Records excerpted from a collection
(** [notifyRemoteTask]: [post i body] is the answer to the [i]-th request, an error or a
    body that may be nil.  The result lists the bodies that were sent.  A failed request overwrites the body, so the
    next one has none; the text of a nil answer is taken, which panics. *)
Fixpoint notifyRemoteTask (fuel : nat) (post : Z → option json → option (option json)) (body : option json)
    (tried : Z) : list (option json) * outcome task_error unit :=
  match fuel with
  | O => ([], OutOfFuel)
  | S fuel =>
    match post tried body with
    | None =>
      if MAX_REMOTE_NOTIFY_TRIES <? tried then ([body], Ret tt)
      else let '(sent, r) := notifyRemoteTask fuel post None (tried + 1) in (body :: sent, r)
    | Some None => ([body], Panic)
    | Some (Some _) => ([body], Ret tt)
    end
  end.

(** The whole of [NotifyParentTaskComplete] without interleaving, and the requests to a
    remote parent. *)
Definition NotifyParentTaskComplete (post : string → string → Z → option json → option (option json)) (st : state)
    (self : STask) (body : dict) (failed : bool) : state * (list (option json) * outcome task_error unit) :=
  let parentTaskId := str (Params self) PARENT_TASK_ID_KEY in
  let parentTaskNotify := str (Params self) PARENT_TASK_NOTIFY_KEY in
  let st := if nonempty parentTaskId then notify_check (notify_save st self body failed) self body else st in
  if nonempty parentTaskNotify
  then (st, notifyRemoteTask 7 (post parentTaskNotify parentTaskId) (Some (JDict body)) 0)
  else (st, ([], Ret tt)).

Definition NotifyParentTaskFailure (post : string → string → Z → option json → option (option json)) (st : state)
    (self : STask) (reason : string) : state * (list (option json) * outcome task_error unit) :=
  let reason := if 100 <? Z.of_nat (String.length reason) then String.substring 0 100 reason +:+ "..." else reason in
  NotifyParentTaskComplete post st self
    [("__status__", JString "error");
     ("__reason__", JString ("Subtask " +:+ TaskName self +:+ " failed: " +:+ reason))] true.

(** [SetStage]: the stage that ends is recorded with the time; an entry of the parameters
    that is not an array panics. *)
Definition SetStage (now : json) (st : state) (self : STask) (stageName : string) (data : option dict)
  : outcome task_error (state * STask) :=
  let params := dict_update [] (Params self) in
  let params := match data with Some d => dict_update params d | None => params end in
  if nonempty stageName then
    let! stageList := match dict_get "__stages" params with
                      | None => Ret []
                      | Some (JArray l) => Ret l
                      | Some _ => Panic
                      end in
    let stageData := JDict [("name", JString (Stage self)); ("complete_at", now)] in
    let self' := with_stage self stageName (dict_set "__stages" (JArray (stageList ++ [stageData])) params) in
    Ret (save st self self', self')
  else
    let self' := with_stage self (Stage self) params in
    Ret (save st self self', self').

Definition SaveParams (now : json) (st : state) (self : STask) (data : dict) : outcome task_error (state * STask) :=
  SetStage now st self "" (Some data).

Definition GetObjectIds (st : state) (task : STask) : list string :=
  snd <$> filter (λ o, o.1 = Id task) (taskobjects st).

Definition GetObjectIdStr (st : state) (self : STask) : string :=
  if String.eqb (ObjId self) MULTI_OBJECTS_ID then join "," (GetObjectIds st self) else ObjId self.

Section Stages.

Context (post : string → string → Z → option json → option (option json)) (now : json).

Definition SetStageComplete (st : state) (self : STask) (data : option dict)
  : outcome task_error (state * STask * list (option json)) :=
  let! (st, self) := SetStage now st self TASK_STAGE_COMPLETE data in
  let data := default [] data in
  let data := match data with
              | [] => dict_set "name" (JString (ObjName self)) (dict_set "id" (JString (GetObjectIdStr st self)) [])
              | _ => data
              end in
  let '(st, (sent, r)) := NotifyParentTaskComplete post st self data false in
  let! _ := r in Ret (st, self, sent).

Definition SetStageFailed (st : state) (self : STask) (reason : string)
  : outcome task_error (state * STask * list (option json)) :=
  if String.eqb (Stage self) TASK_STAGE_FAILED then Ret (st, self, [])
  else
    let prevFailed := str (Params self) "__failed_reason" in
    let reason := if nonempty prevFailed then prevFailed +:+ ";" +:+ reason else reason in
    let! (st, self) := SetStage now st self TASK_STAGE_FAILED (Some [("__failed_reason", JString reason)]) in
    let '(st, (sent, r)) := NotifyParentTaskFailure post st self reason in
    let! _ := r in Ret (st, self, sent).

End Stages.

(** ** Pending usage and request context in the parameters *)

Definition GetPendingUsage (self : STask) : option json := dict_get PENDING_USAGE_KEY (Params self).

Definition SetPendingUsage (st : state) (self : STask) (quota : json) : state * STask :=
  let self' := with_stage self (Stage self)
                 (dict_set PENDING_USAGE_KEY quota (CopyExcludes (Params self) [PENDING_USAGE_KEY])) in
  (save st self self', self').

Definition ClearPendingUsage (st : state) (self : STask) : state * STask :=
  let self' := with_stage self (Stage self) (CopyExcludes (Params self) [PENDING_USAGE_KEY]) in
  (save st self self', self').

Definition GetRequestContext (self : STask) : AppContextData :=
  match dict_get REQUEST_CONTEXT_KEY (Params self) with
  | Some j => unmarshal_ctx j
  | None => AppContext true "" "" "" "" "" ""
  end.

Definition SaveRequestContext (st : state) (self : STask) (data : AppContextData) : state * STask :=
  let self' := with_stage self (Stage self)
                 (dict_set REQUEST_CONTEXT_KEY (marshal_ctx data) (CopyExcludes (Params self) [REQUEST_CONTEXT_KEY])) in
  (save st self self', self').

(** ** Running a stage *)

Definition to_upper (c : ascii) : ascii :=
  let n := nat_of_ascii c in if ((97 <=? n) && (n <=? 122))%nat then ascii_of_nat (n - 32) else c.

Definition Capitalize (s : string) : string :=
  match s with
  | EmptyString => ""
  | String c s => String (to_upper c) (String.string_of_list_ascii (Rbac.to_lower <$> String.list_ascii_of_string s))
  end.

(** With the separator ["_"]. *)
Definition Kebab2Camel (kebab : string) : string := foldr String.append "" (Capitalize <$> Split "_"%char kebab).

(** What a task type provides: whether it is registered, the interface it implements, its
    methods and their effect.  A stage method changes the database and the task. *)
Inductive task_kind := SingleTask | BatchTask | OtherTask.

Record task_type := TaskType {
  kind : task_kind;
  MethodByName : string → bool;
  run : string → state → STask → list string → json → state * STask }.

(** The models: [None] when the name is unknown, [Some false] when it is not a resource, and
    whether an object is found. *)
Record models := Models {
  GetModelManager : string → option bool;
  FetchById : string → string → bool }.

### Exercise aim
The answer should consist solely of the lines from the first line above through the one with "if MAX_REMOTE_NOTIFY_TRIES <?", both included, repeated exactly.

### Result for this task
(** [notifyRemoteTask]: [post i body] is the answer to the [i]-th request, an error or a
    body that may be nil.  The result lists the bodies that were sent.  A failed request overwrites the body, so the
    next one has none; the text of a nil answer is taken, which panics. *)
Fixpoint notifyRemoteTask (fuel : nat) (post : Z → option json → option (option json)) (body : option json)
    (tried : Z) : list (option json) * outcome task_error unit :=
  match fuel with
  | O => ([], OutOfFuel)
  | S fuel =>
    match post tried body with
    | None =>
      if MAX_REMOTE_NOTIFY_TRIES <? tried then ([body], Ret tt)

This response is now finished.